As preparations for the first flight of the Bell-Boeing V-22 Osprey continued at Bell’s Flight Research Center in Arlington, Texas, the prototype made its first engine runs on 28 December 1988.
The first example of the Bell-Boeing Osprey to fly is one of six prototypes in the full-scale development (FSD) batch, and is devoted to basic performance and flight behaviour. Although Bell is assembling four of the FSD airframes and Boeing only two. each company will handle the flight testing of three V-22s. Some 4,000 hrs will be flown on the six aircraft prior to the Osprey’s acceptance by the armed forces.
Rolled-out at Arlington, Texas, on 23 May 1988, the Osprey prototype shown here, which is actually an MV-22A in the configuration of the Marines’ assault transport version, was finished for the occasion in operational-style camouflage. It has subsequently reverted to an all-white finish for the initial test flight phase.

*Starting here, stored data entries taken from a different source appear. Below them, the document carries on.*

Lemma accepted_from q : acceptedPrefix q ->
  prefixFrom (unmap (p_addr q)) (unmappedBits q) = mkPrefix (unmap (p_addr q)) (unmappedBits q).
Proof.
  intros (_ & (_ & Hv & _ & _ & _ & Hz) & Hb). unfold prefixFrom. rewrite Hv.
  rewrite (proj2 (Z.leb_le _ _)), (proj2 (Z.leb_le _ _)) by lia. f_equal.
  destruct (unmap (p_addr q)) as [| |b z]; try done. unfold hasZone in Hz. simpl in *.
  apply negb_false_iff, bool_decide_eq_true in Hz. by subst.
Qed.

(** The accumulator after the prefixes [seen]. *)
Record scanOk (seen : list Prefix) (scan : localScan) : Prop := {
  so_seen : Forall acceptedPrefix seen;
  so_configured : forall p, p ∈ sc_configured scan <-> exists q, q ∈ seen /\ p = prefixFrom (unmap (p_addr q)) (unmappedBits q);
  so_nodup : NoDup (sc_sources scan);
  so_local : forall a, a ∈ sc_local scan <-> a ∈ sc_sources scan;
  so_sources : forall a, a ∈ sc_sources scan <-> exists q, q ∈ seen /\ unmap (p_addr q) = a;
  so_length : length (sc_sources scan) = length (sc_bits scan);
  so_longest : forall i a bits, sc_sources scan !! i = Some a -> sc_bits scan !! i = Some bits ->
    (exists q, q ∈ seen /\ unmap (p_addr q) = a /\ unmappedBits q = bits) /\
    (forall q, q ∈ seen -> unmap (p_addr q) = a -> unmappedBits q <= bits);
  so_limited : limitedBroadcast ∉ sc_sources scan;
  so_prefixes : Forall normalPrefix (sc_prefixes scan);
  so_broadcast : forall a, a ∈ sc_broadcast scan <->
    exists p, p ∈ sc_prefixes scan /\ ipv4BroadcastAddress p = Ret (Some a) }.

Lemma emptyScan_ok : scanOk [] emptyScan.
Proof.
  split; simpl; try done; try (intros; split); try set_solver; try apply NoDup_nil_2.
Qed.

Lemma raiseBits_spec address bits sources prefixBits i old : NoDup sources -> length sources = length prefixBits ->
  sources !! i = Some address -> prefixBits !! i = Some old ->
  raiseBits address bits sources prefixBits = Some (<[i := Z.max old bits]> prefixBits).
Proof.
  revert prefixBits i. induction sources as [|s rest IH]; intros [|p others] i Hnd Hl Hi Hp; try done.
  apply list.NoDup_cons in Hnd as [Hn Hnd]. injection Hl as Hl. simpl. destruct i as [|i]; simpl in *.
  - injection Hi as ->. injection Hp as ->. rewrite bool_decide_eq_true_2 by done. do 2 f_equal.
    destruct (Z.ltb_spec old bits); lia.
  - rewrite bool_decide_eq_false_2 by (intros ->; apply Hn; by eapply list_elem_of_lookup_2).
    by rewrite (IH others i Hnd Hl Hi Hp).
Qed.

Studies are already being made, both by the manufacturers and by the relevant government agencies, including the FAA, of the potential for commercial aircraft making use of the V-22's wing and propulsion system.
The Bell XV-3. Using the tilt-rotor configuration, this was among a whole series of VTOL prototypes studied in the US in the fifties, giving several companies a sound basis for the development of the later, larger types.
A highly successful test programme flown by the two prototypes of the Bell XV-15 helped to convince the Department of Defense that an aircraft using the tilt-rotor configuration was operationally viable, leading to the development of the Osprey.
The Vertol, later Boeing Vertol, VZ-2. Using the tilt-wing configuration, this was among a whole series of VTOL prototypes studied in the US in the fifties, giving several companies a sound basis for the development of the later, larger types.